DISTRIBUTION OF LIPID VESICLE SIZE AS POTENTIAL MARKER OF NAS SEVERITY: ASSESSMENT WITH MORPHOQUANT-NASH AND MRI
Sabrina Doblas1, Cindy Serdjebi2, Felicia Julea1, Karine Bertotti2, Valérie Paradis3,4, Bernard E. Van Beers1,5, Philippe Garteiser1
1 LBI, CRI – U1149 Inserm, Université de Paris, 75018 Paris
2 Biocellvia, 13001 Marseille
3 INDiD, CRI – U1149 Inserm, Université de Paris, 75018 Paris
4 Pathology department, Beaujon University Hospital, AP-HP, 92110 Clichy
5 Radiology department, Beaujon University Hospital, AP-HP, 92110 Clichy
Objectives: To identify quantitative histopathological biomarkers and non-invasive MRI surrogates which inform on the NAFLD activity score (NAS) in mice.
Methods: After approval by the ethical committee, mice were fed a choline-deficient diet to induce NASH (n = 30), a high-fat diet to induce simple steatosis (n = 30) or a standard diet in the control group (n = 14).
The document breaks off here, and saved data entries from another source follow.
Lemma removed_entries t t' i prev : 0 <= i < nNumUsed t -> live t i = true -> removed t t' i prev ->
  mixed_entries t = entries t 0 (Z.to_nat i) ++ content (bucket t i) ::
    entries t (i + 1) (Z.to_nat (nNumUsed t - i - 1)) /\
  mixed_entries t' = entries t 0 (Z.to_nat i) ++ entries t (i + 1) (Z.to_nat (nNumUsed t - i - 1)).
Proof.
  intros Hi Hl Hrm. split; [by apply entries_split|].
  pose proof (rm_used _ _ _ _ Hrm) as Hu. unfold mixed_entries.
  assert (forall j, nNumUsed t' <= j < nNumUsed t -> live t' j = false) as Hdead.
  { intros j Hj. destruct (decide (j = i)) as [->|Hne]; [by apply (rm_undef _ _ _ _ Hrm)|].
    rewrite (content_live t t'); [by apply (rm_dead _ _ _ _ Hrm)|]. apply (rm_old _ _ _ _ Hrm); lia. }
  assert (entries t' 0 (Z.to_nat (nNumUsed t)) = entries t' 0 (Z.to_nat (nNumUsed t'))) as <-.
  { replace (Z.to_nat (nNumUsed t)) with (Z.to_nat (nNumUsed t') + Z.to_nat (nNumUsed t - nNumUsed t'))%nat by lia.
    rewrite entries_app. replace (entries t' _ (Z.to_nat (nNumUsed t - nNumUsed t'))) with (@nil (entry (V:=V)));
      [by rewrite app_nil_r|].
    symmetry. apply elem_of_nil_inv. intros e (k & Hk & Hlk & _)%elem_of_entries.
    rewrite Hdead in Hlk; [done|lia]. }
  replace (Z.to_nat (nNumUsed t)) with (Z.to_nat i + S (Z.to_nat (nNumUsed t - i - 1)))%nat by lia.
  rewrite entries_app, entries_cons. replace (0 + Z.of_nat (Z.to_nat i)) with i by lia.
  unfold live_entry. rewrite (rm_undef _ _ _ _ Hrm). cbn [option_list option_rect app].
  rewrite (entries_ext t t' 0), (entries_ext t t' (i + 1)); [done| |];
    intros k Hk; apply (rm_old _ _ _ _ Hrm); lia.
Qed.

Lemma removed_cell_list t t' i prev c : removed t t' i prev -> 0 <= i ->
  cell_list t' (Z.to_nat (nNumUsed t')) c =
  filter (fun j => j <> i) (cell_list t (Z.to_nat (nNumUsed t)) c).
Proof.
  intros Hrm Hi. pose proof (rm_used _ _ _ _ Hrm) as Hu.
  replace (Z.to_nat (nNumUsed t)) with (Z.to_nat (nNumUsed t') + Z.to_nat (nNumUsed t - nNumUsed t'))%nat by lia.
  assert (forall k, (k <= Z.to_nat (nNumUsed t - nNumUsed t'))%nat ->
    filter (fun j => j <> i) (cell_list t (Z.to_nat (nNumUsed t') + k) c) =
    filter (fun j => j <> i) (cell_list t (Z.to_nat (nNumUsed t')) c)) as Hcut.
  { induction k as [|k IH]; intros Hk; [by rewrite Nat.add_0_r|].
    rewrite Nat.add_succ_r, cell_list_S. destruct (decide (Z.of_nat (Z.to_nat (nNumUsed t') + k) = i)) as [He|Hne].
    - destruct (_ && _); [rewrite filter_cons_False by naive_solver|]; apply IH; lia.
    - rewrite (rm_dead _ _ _ _ Hrm) by (done || lia). cbn [andb]. apply IH. lia. }
  rewrite Hcut by done. unfold cell_list. rewrite list_filter_filter.
  assert (forall l : list Z, (forall j, j ∈ l -> 0 <= j) ->
    filter (fun j => live t' j = true /\ cell t' j = c) l =
    filter (fun j => j <> i /\ live t j = true /\ cell t j = c) l) as Hf.
  { induction l as [|j l IH]; intros Hl; [done|]. rewrite !filter_cons. rewrite IH by (intros; apply Hl; by right).
    destruct (decide (j = i)) as [->|Hne].
    - rewrite (rm_undef _ _ _ _ Hrm). rewrite !decide_False by naive_solver. done.
    - assert (0 <= j) as Hj by (apply Hl; by left).
      pose proof (rm_old _ _ _ _ Hrm j Hj Hne) as Hc. rewrite (content_live t t' j Hc).
      replace (cell t' j) with (cell t j).
      2:{ unfold cell. rewrite (rm_mask _ _ _ _ Hrm). unfold content in Hc. by injection Hc as _ <- _. }
      destruct (decide (live t j = true /\ cell t j = c)).
      + by rewrite decide_True.
      + rewrite decide_False by tauto. done. }
  rewrite Hf; [done|]. intros j. rewrite elem_of_reverse, elem_of_zrange. lia.
Qed.

(** Every chain without the bucket, when its predecessor or its cell takes over. *)
Lemma bypass_linked t t' i l1 l2 : mixed_ok t -> 0 <= i < nNumUsed t -> nTableMask t' = nTableMask t ->
  cell_list t (Z.to_nat (nNumUsed t)) (cell t i) = l1 ++ i :: l2 ->
  (forall j, 0 <= j -> j <> i -> last l1 <> Some j -> b_next (bucket t' j) = b_next (bucket t j)) ->
  match last l1 with
  | Some p => b_next (bucket t' p) = b_next (bucket t i) /\ arHash t' = arHash t
  | None => arHash t' = arHash (set_HT_HASH (cell t i) (b_next (bucket t i)) t)
  end ->
  forall c, nTableMask t <= c < 2 ^ 32 ->
  chain_list t' (HT_HASH t' c) (filter (fun j => j <> i) (cell_list t (Z.to_nat (nNumUsed t)) c)).
Proof.
  intros Hm Hi Hmask Hcl Hnext Hp c Hc.
  pose proof (mx_linked _ Hm c Hc) as Hch.
  pose proof (NoDup_cell_list t (Z.to_nat (nNumUsed t)) c) as Hnd.
  assert (forall j, j ∈ cell_list t (Z.to_nat (nNumUsed t)) c -> 0 <= j) as Hpos
    by (intros j (Hj & _)%elem_of_cell_list; lia).
  destruct (decide (c = cell t i)) as [->|Hne].
  - rewrite Hcl in *. rewrite filter_ne_mid by done.
    assert (chain_list t' (match l1 with [] => b_next (bucket t i) | _ => HT_HASH t (cell t i) end) (l1 ++ l2)) as Hch'.
    { apply (chain_remove t t' i); try done.
      - intros j Hj Hl. apply Hnext; [apply Hpos; set_solver| |done].
        intros ->. apply (NoDup_app l1 (i :: l2)) in Hnd as (_ & Hn & Hd).
        apply elem_of_app in Hj as [Hj|Hj]; [apply (Hn i Hj); by left|by apply NoDup_cons in Hd as [? _]].
      - intros p Hl. rewrite Hl in Hp. apply Hp. }
    replace (HT_HASH t' (cell t i)) with
      (match l1 with [] => b_next (bucket t i) | _ => HT_HASH t (cell t i) end); [done|].
    unfold HT_HASH at 2. rewrite Hmask.
    destruct l1 as [|j l1].
    + simpl in Hp. rewrite Hp. symmetry. apply (HT_HASH_set_eq t); [done|apply Hm].
    + destruct (last (j :: l1)) eqn:Hl; [|by apply last_None in Hl]. by destruct Hp as [_ ->].
  - rewrite filter_true by (intros j (_ & _ & Hj)%elem_of_cell_list ->; done).
    replace (HT_HASH t' c) with (HT_HASH t c).
    + apply (chain_list_ext t); [|done]. intros j Hj. apply Hnext; [by apply Hpos| |].
      * intros ->. apply elem_of_cell_list in Hj as (_ & _ & Hj). congruence.
      * intros Hl. apply last_Some in Hl as [l' ->].
        assert (j ∈ cell_list t (Z.to_nat (nNumUsed t)) (cell t i)) as Hj2 by (rewrite Hcl; set_solver).
        apply elem_of_cell_list in Hj as (_ & _ & <-). by apply elem_of_cell_list in Hj2 as (_ & _ & ?).
    + unfold HT_HASH at 2. rewrite Hmask.
      destruct (last l1); [by destruct Hp as [_ ->]|]. rewrite Hp. symmetry.
      pose proof (cell_range t i (data_ok_mask_range _ (mx_data _ Hm))).
      apply (HT_HASH_set_ne t); (done || lia).
Qed.

Lemma removed_linked t t' i prev l1 l2 : mixed_ok t -> 0 <= i < nNumUsed t -> removed t t' i prev ->
  cell_list t (Z.to_nat (nNumUsed t)) (cell t i) = l1 ++ i :: l2 -> prev = last l1 ->
  linked t' (Z.to_nat (nNumUsed t')).
Proof.
  intros Hm Hi Hrm Hcl -> c Hc. pose proof (rm_mask _ _ _ _ Hrm) as Hmask. rewrite Hmask in Hc.
  rewrite (removed_cell_list t t' i (last l1)) by (done || lia).
  apply (bypass_linked t t' i l1 l2); try done; [apply Hrm|apply (rm_prev _ _ _ _ Hrm)].
Qed.

Lemma removed_ok t t' i k prev l1 l2 : mixed_ok t -> holds t i k -> removed t t' i prev ->
  cell_list t (Z.to_nat (nNumUsed t)) (cell t i) = l1 ++ i :: l2 -> prev = last l1 ->
  mixed_ok t' /\ elems t' = dict_del k (elems t).
Proof.
  intros Hm (Hi & Hl & Hk) Hrm Hcl Hpr. pose proof (mx_data _ Hm) as Hd.
  destruct (removed_entries t t' i prev Hi Hl Hrm) as [He He'].
  pose proof (removed_linked t t' i prev l1 l2 Hm Hi Hrm Hcl Hpr) as Hlk.
  pose proof (do_used _ Hd). pose proof (size_ok_bounds _ (do_size _ Hd)) as Hsz. unfold HT_MAX_SIZE in Hsz.
  assert (mixed_ok t') as Hm'.
  { destruct Hrm. split; [destruct Hd; split; try congruence; try lia| |done].
    - rewrite rm_count0, do_count, He, He'. unfold llen. rewrite !length_app. cbn [length].
      pose proof (length_omap_le (live_entry t) (zrange 0 (Z.to_nat i))).
      pose proof (length_omap_le (live_entry t) (zrange (i + 1) (Z.to_nat (nNumUsed t - i - 1)))).
      fold (entries t 0 (Z.to_nat i)) in *. fold (entries t (i + 1) (Z.to_nat (nNumUsed t - i - 1))) in *.
      rewrite !length_zrange in *. rewrite u32_small; lia.
    - rewrite He'. rewrite He in do_entries. apply Forall_app in do_entries as [H1 H2].
      apply Forall_cons in H2 as [_ H2]. by apply Forall_app.
    - rewrite He', fmap_app. rewrite He, fmap_app, fmap_cons in do_keys.
      apply NoDup_app in do_keys as (H1 & H2 & H3). apply NoDup_cons in H3 as [H3 H4].
      apply NoDup_app. split; [done|]. split; [|done]. intros x Hx Hx2. apply (H2 x Hx). by right.
    - rewrite rm_mask0, <- (mx_hash _ Hm). destruct prev; [by destruct rm_prev0 as [_ ->]|].
      rewrite rm_prev0. apply llen_lset. }
  split; [done|]. rewrite (elems_mixed t'), (elems_mixed t), He' by (apply Hd || apply Hm').
  pose proof (elems_keys t Hd) as Hok. rewrite elems_mixed, He in Hok by apply Hd. rewrite He.
  rewrite fmap_app, fmap_cons in *. rewrite fmap_app.
  assert (entry_elem (content (bucket t i)) = (k, b_val (bucket t i))) as Hc
    by (unfold entry_elem; by rewrite <- bucket_key_content, Hk).
  rewrite Hc in Hok. rewrite fmap_cons, Hc. by rewrite dict_del_mid.
Qed.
Liver magnetic resonance imaging (MRI) was performed at 4, 10 and 16 weeks after diet introduction to measure liver fat fraction, transverse relaxation rate R2* [de Haan MRM 2011] and visco-elastic parameters including stiffness, elasticity, viscosity and damping ratio [Yin Eur Radiol 2019]. At each timepoint, livers were collected and automated quantitative histopathological analyses were performed on whole liver picrosirius-red stained sections using MorphoQuant-NASH to yield the macrosteatosis surface area (%), the shape of the size distribution of lipid vesicles (Zipf’s parameter α, independent from the amount of steatosis), F4/80-labelled area, and the number of hepatic crown-like structures (hCLS). NAS [Kleiner Hepatology 2005] was blindly graded by an experienced pathologist.
Results: Steatosis and α were visually different between NAS groups (Fig. 1). After multiple regression analysis including the steatosis surface area, α, the F4/80 labelling and hCLS, α was found to be a strong predictor of NAS (p < 0.0001, rpartial = -0,76) while F4/80 labelling was a moderate predictor (p = 0.01, rpartial = 0.3). Multiple regression analysis was then conducted to identify non-invasive parameters that would inform on these histopathological predictors of NAS. Among all MRI parameters, the best one reflecting α was R2* (p < 0.0001, rpartial = -0.65, Fig. 2) while the best parameter reflecting F4/80 labelling was the stiffness (p < 0.0001, rpartial = 0.62). Grading of NAS severity using α yielded AUROC of 0.973 (NAS ≥ 3), 0.972 (NAS ≥ 4) and 0.986 (NAS ≥ 5), while its non-invasive imaging surrogate R2* yielded AUROC of 0.976, 0.969 and 0.984, respectively (Fig. 3).
Conclusion: NAS severity is characterized by altered size distribution of MorphoQuant-NASH-derived lipid vesicles which can be assessed non-invasively with MRI measurements of R2*.